The result should consist solely of the line containing "(run [] (RunBundler" and the lines that follow it below, each reproduced exactly, the last line included.
Data extract: Begin
(** ** The whole node *)
Definition ipv4_endpoint (e : Endpoint) : Prop :=
  ∃ a, e.1 = IpV4 a ∧ 0 ≤ a < 2 ^ 32 ∧ 0 ≤ e.2 < 2 ^ 16.
(** what the node binds *)
Definition node_endpoints (bundler : BundlerArgs) (uopool : UoPoolArgs) (common : BundlerAndUoPoolArgs)
    (rpc : RpcArgs) : list Endpoint :=
  [pool_endpoint uopool; bundler_endpoint bundler] ++ rpc_endpoints rpc ++
  (if common.(metrics).(enable_metrics) then [metrics_listen_addr common.(metrics)] else []).
(** each of the endpoints can be bound next to the others, in any order *)
Definition ports_free (l es : list Endpoint) : Prop :=
  ∀ es1 e es2, es = es1 ++ e :: es2 → bindable (l ++ es1 ++ es2) e = true.

(** a proper configuration, apart from the ports *)
Record node_configured (bundler : BundlerArgs) (uopool : UoPoolArgs) (common : BundlerAndUoPoolArgs) (rpc : RpcArgs)
    (generated : Keypair) (h : Host) (id : Z) (dir : string) (storage : PoolStorage) (started : option Started)
    (fs : gmap string bytes) (w : Wallet) : Prop := {
  nr_provider : create_provider common.(eth_client_address) = Ok ();
  nr_chain : chain_agrees common.(chain) id;
  nr_dir : unwrap_path_or_home home_dir uopool.(datadir) = Ok dir;
  nr_storage : open_storage uopool dir = Ok storage;
  nr_network : network_up uopool.(p2p_opts) id dir generated common.(entry_points) h started fs;
  nr_wallet : load_wallet bundler id h.(h_wallets) = Ok w;
  nr_strategy : strategy_supported bundler.(send_bundle_mode) id;
  nr_interval : 0 < bundler.(bundle_interval);
  nr_rpc : is_enabled rpc = true;
  nr_addresses : ipv4_endpoint (pool_endpoint uopool) ∧ ipv4_endpoint (bundler_endpoint bundler);
  nr_tasks : h.(h_tasks) = [];
}.

(** ** Tasks that run at any time *)
Lemma run_task_grows t h : (run_task t h).(h_tasks) = h.(h_tasks) ∧ h.(h_endpoints) ⊆ (run_task t h).(h_endpoints).
Proof.
  assert (∀ es r h0, h0.(h_tasks) = h.(h_tasks) → h0.(h_endpoints) = h.(h_endpoints) →
    (run es r h0).(h_tasks) = h.(h_tasks) ∧ h.(h_endpoints) ⊆ (run es r h0).(h_endpoints)) as Hrun.
  { intros es r h0 Ht He. simpl. rewrite He. split; [done|set_solver]. }
  destruct t as [addr [[[config generated] channels]|] server|addr|server]; simpl.
  - destruct (Network_new _ _ _ _ _) as [[st|e|] fs]; [|done..]. unfold serve.
    destruct (bindable _ _); by apply Hrun.
  - unfold serve. destruct (bindable _ _); by apply Hrun.
  - destruct (bindable _ _); [by apply Hrun|done].
  - unfold spawn_rpc. destruct (JsonServer.start _ _) as [[x y]|e|]; [by apply Hrun|done..].
Qed.
Lemma advance_by_grows ready h : h.(h_endpoints) ⊆ (advance_by ready h).(h_endpoints).
Proof.
  unfold advance_by. change (h_endpoints h) with (h_endpoints (set_tasks [] h)).
  generalize (set_tasks [] h) as h0. induction (h_tasks h) as [|t ts IH]; intros h0; simpl; [done|].
  etransitivity; [|apply IH]. destruct (ready (task_of t)); [apply run_task_grows|done].
Qed.
Lemma settle_tasks h : (settle h).(h_tasks) = [].
Proof.
  unfold settle, advance_by. assert ((set_tasks [] h).(h_tasks) = []) as H0 by done. revert H0.
  generalize (set_tasks [] h) as h0. induction (h_tasks h) as [|t ts IH]; intros h0 H0; simpl; [done|].
  apply IH. by rewrite (proj1 (run_task_grows t h0)).
Qed.
Lemma advance_none ready h : h.(h_tasks) = [] → advance_by ready h = h.
Proof. intros Ht. unfold advance_by. rewrite Ht. destruct h. simpl in *. by subst. Qed.
Lemma advance_one ready t h : h.(h_tasks) = [t] →
  advance_by ready h = if ready (task_of t) then run_task t (set_tasks [] h) else h.
Proof.
  intros Ht. unfold advance_by. rewrite Ht. simpl. destruct (ready (task_of t)); [done|].
  destruct h. simpl in *. by subst.
Qed.

Context {HOk : HostOk HL}.
Lemma connect_bound e h : ipv4_endpoint e → e ∈ h.(h_endpoints) → connect (grpc_url e) h = Ok e.
Proof using HOk.
  destruct e as [? port]. intros (a & Ha & Hr & Hp) Hin. simpl in *. subst. unfold connect.
  rewrite parse_ipv4_url by done. by rewrite bound_reachable.
Qed.
Lemma connect_unbound e h : ipv4_endpoint e → reachable h.(h_endpoints) e = false →
  connect (grpc_url e) h = Err "transport error"%string.
Proof using HOk.
  destruct e as [? port]. intros (a & Ha & Hr & Hp) Hin. simpl in *. subst. unfold connect.
  rewrite parse_ipv4_url by done. by rewrite Hin.
Qed.
(** an endpoint that is still to be bound can be bound, whatever was bound before it *)
Lemma free_next l all bound e rest : ports_free l all → e ∈ all → bound ++ e :: rest ≡ₚ l ++ all →
  bindable bound e = true.
Proof using HOk.
  intros Hf [es1 [es2 ->]]%list_elem_of_split Hp. apply (bindable_fewer (l ++ es1 ++ es2)); [|by apply Hf].
  assert (bound ++ rest ≡ₚ l ++ es1 ++ es2) as Heq.
  { apply (Permutation_cons_inv (a:=e)). by rewrite Permutation_middle, Hp, Permutation_middle, Permutation_middle. }
  intros x Hx. rewrite <-Heq. by apply elem_of_app; left.
Qed.

(** ** The bundler's and the JSON-RPC servers on free ports *)
Section tasks.
Context (rpc : RpcArgs) (m : MetricsArgs) (be : Endpoint) (l all : list Endpoint).
Context (Hfree : ports_free l all) (Hbe : be ∈ all) (Hrpc : rpc_endpoints rpc ⊆ all).

Definition rpc_task : Spawned := SpRpc (with_exposed rpc (rpc_server rpc m)).
Definition owed (t : Spawned) : list Endpoint := match t with SpBundler a => [a] | _ => rpc_endpoints rpc end.
Definition promised_run (t : Spawned) : Running :=
  match t with SpBundler a => RunBundlerServer a | _ => RunRpc (http_handle rpc m) (ws_handle rpc m) end.
Definition known_task (t : Spawned) : Prop := t = SpBundler be ∨ t = rpc_task.

Lemma run_known t h rest : known_task t → h.(h_endpoints) ++ owed t ++ rest ≡ₚ l ++ all →
  run_task t h = run (owed t) (promised_run t) h.
Proof using HOk Hbe Hrpc Hfree.
  intros [-> | ->] Hp; simpl in *.
  - by rewrite (free_next l all _ be rest).
  - apply spawn_rpc_free. unfold rpc_ports_free, rpc_endpoints in *. split.
    + intros Hh. rewrite Hh in *. simpl in Hp. eapply free_next; [done| |exact Hp]. set_solver.
    + intros Hw. rewrite Hw in *. eapply (free_next l all _ _ rest); [done|set_solver|].
      by rewrite <-Hp, <-!app_assoc.
Qed.

(** what is bound and runs together with what the tasks will add; [es] and [rs] are added
    by others *)
Definition going (es : list Endpoint) (rs target : list Running) (ts : list Spawned) (h : Host) : Prop :=
  Forall known_task ts ∧ h.(h_endpoints) ++ concat (owed <$> ts) ++ es ≡ₚ l ++ all ∧
  h.(h_running) ++ (promised_run <$> ts) ++ rs ≡ₚ target.
Lemma going_advance es rs target ready h : going es rs target h.(h_tasks) h →
  let h' := advance_by ready h in going es rs target h'.(h_tasks) h'.
Proof using HOk Hbe Hrpc Hfree.
  unfold advance_by. intros Hg. assert (going es rs target ((set_tasks [] h).(h_tasks) ++ h.(h_tasks)) (set_tasks [] h))
    as H0 by exact Hg. revert H0. generalize (set_tasks [] h) as h0. clear Hg.
  induction (h_tasks h) as [|t ts IH]; intros h0 Hg; simpl; [by rewrite app_nil_r in Hg|]. apply IH.
  destruct (ready (task_of t)).
  - destruct Hg as (Hk & He & Hr). rewrite fmap_app, concat_app in He. rewrite fmap_app in Hr. simpl in He, Hr.
    rewrite (proj1 (run_task_grows t h0)).
    rewrite (run_known t h0 (concat (owed <$> h_tasks h0) ++ concat (owed <$> ts) ++ es)).
    + split; [|split].
      * rewrite !Forall_app, Forall_cons in *. tauto.
      * simpl. rewrite fmap_app, concat_app, <-He. solve_Permutation.
      * simpl. rewrite fmap_app, <-Hr. solve_Permutation.
    + rewrite Forall_app, Forall_cons in Hk. tauto.
    + rewrite <-He. solve_Permutation.
  - simpl. by rewrite <-app_assoc.
Qed.
End tasks.

(** ** A proper node *)
Section node.
Context (bundler : BundlerArgs) (uopool : UoPoolArgs) (common : BundlerAndUoPoolArgs) (rpc : RpcArgs).
Context (generated : Keypair) (h : Host) (id : Z) (dir : string) (storage : PoolStorage).
Context (started : option Started) (fs : gmap string bytes) (w : Wallet).

Definition node_pool : PoolServer :=
  pool_server uopool common.(metrics) id common.(entry_points) storage started.
Definition node_bundler (client : Client) : BundlerServer :=
  bundler_server bundler common.(metrics) w id common.(entry_points) client (pool_endpoint uopool).
Definition node_exporter : list Running :=
  if common.(metrics).(enable_metrics)
  then [RunExporter (metrics_listen_addr common.(metrics)) (default [] common.(metrics).(custom_label_value))]
  else [].
(** the bundler's server has run when the JSON-RPC server connects to it *)
Definition bundler_in_time : bool :=
  done_by RpcConnectsUoPool TkBundler || done_by RpcConnectsBundler TkBundler.

(** after the pool's server, and after bundling was started *)
Definition pool_up : Host := run [pool_endpoint uopool] (RunUoPool (Some (pool_endpoint uopool)) node_pool) (set_files fs h).
Definition bundling_up (client : Client) : Host := spawn_task (SpBundler (bundler_endpoint bundler))
  (run [] (RunBundler (node_bundler client)) pool_up).
(** A pattern that is decided by a test on the beginning of the text is
    found at the first position where the test holds. *)
Lemma search_by_test (p : regex) (here : str -> bool) (len : str -> nat) :
  (forall s, match_here p s = if here s then Some (len s) else None) ->
  forall stem,
    (forall i, first_at here stem i ->
               search p stem = Some (i, len (skipn i stem)))
    /\ ((forall j, here (skipn j stem) = false) -> search p stem = None).
Proof.
  intros Hp stem. split.
  - intros i (Hhere & Hmin).
    assert (Hi : i <= List.length stem).
    { destruct (Nat.le_gt_cases i (List.length stem)) as [Hle|Hgt];
        [exact Hle|].
      specialize (Hmin _ Hgt). rewrite skipn_all in Hmin.
      rewrite skipn_all2 in Hhere by lia. congruence. }
    destruct (@first_start_found p stem i Hi) as (n & Hs & Hm).
    + rewrite Hp, Hhere. discriminate.
    + intros j Hj. rewrite Hp, (Hmin _ Hj). reflexivity.
    + rewrite Hp, Hhere in Hm. injection Hm as <-. exact Hs.
  - intros Hnone. unfold search.
    pose proof (search_from_spec p stem 0) as Hspec.
    destruct (search_from p 0 stem) as [[j n]|]; [|reflexivity].
    destruct Hspec as (d & _ & _ & Hm & _).
    rewrite Hp, (Hnone d) in Hm. discriminate.
Qed.

(** ** The title *)

Lemma lexically_first_cut_le (stem : str) :
  lexically_first_cut stem <= List.length stem
  /\ forall q, In q title_patterns ->
               lexically_first_cut stem <= first_start q stem.
Proof.
  unfold lexically_first_cut, title_patterns. cbn [map fold_right].
  split; [lia|]. intros q [<-|[<-|[<-|[<-|[]]]]]; lia.
Qed.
Data extract: End
> **Response to this task**:
  (run [] (RunBundler (node_bundler client)) pool_up).
(** A pattern that is decided by a test on the beginning of the text is
    found at the first position where the test holds. *)
Lemma search_by_test (p : regex) (here : str -> bool) (len : str -> nat) :
  (forall s, match_here p s = if here s then Some (len s) else None) ->
  forall stem,
    (forall i, first_at here stem i ->
               search p stem = Some (i, len (skipn i stem)))
    /\ ((forall j, here (skipn j stem) = false) -> search p stem = None).
Proof.
  intros Hp stem. split.
  - intros i (Hhere & Hmin).
    assert (Hi : i <= List.length stem).
    { destruct (Nat.le_gt_cases i (List.length stem)) as [Hle|Hgt];
        [exact Hle|].
      specialize (Hmin _ Hgt). rewrite skipn_all in Hmin.
      rewrite skipn_all2 in Hhere by lia. congruence. }
    destruct (@first_start_found p stem i Hi) as (n & Hs & Hm).
    + rewrite Hp, Hhere. discriminate.
    + intros j Hj. rewrite Hp, (Hmin _ Hj). reflexivity.
    + rewrite Hp, Hhere in Hm. injection Hm as <-. exact Hs.
  - intros Hnone. unfold search.
    pose proof (search_from_spec p stem 0) as Hspec.
    destruct (search_from p 0 stem) as [[j n]|]; [|reflexivity].
    destruct Hspec as (d & _ & _ & Hm & _).
    rewrite Hp, (Hnone d) in Hm. discriminate.
Qed.

(** ** The title *)

Lemma lexically_first_cut_le (stem : str) :
  lexically_first_cut stem <= List.length stem
  /\ forall q, In q title_patterns ->
               lexically_first_cut stem <= first_start q stem.
Proof.
  unfold lexically_first_cut, title_patterns. cbn [map fold_right].
  split; [lia|]. intros q [<-|[<-|[<-|[<-|[]]]]]; lia.
Qed.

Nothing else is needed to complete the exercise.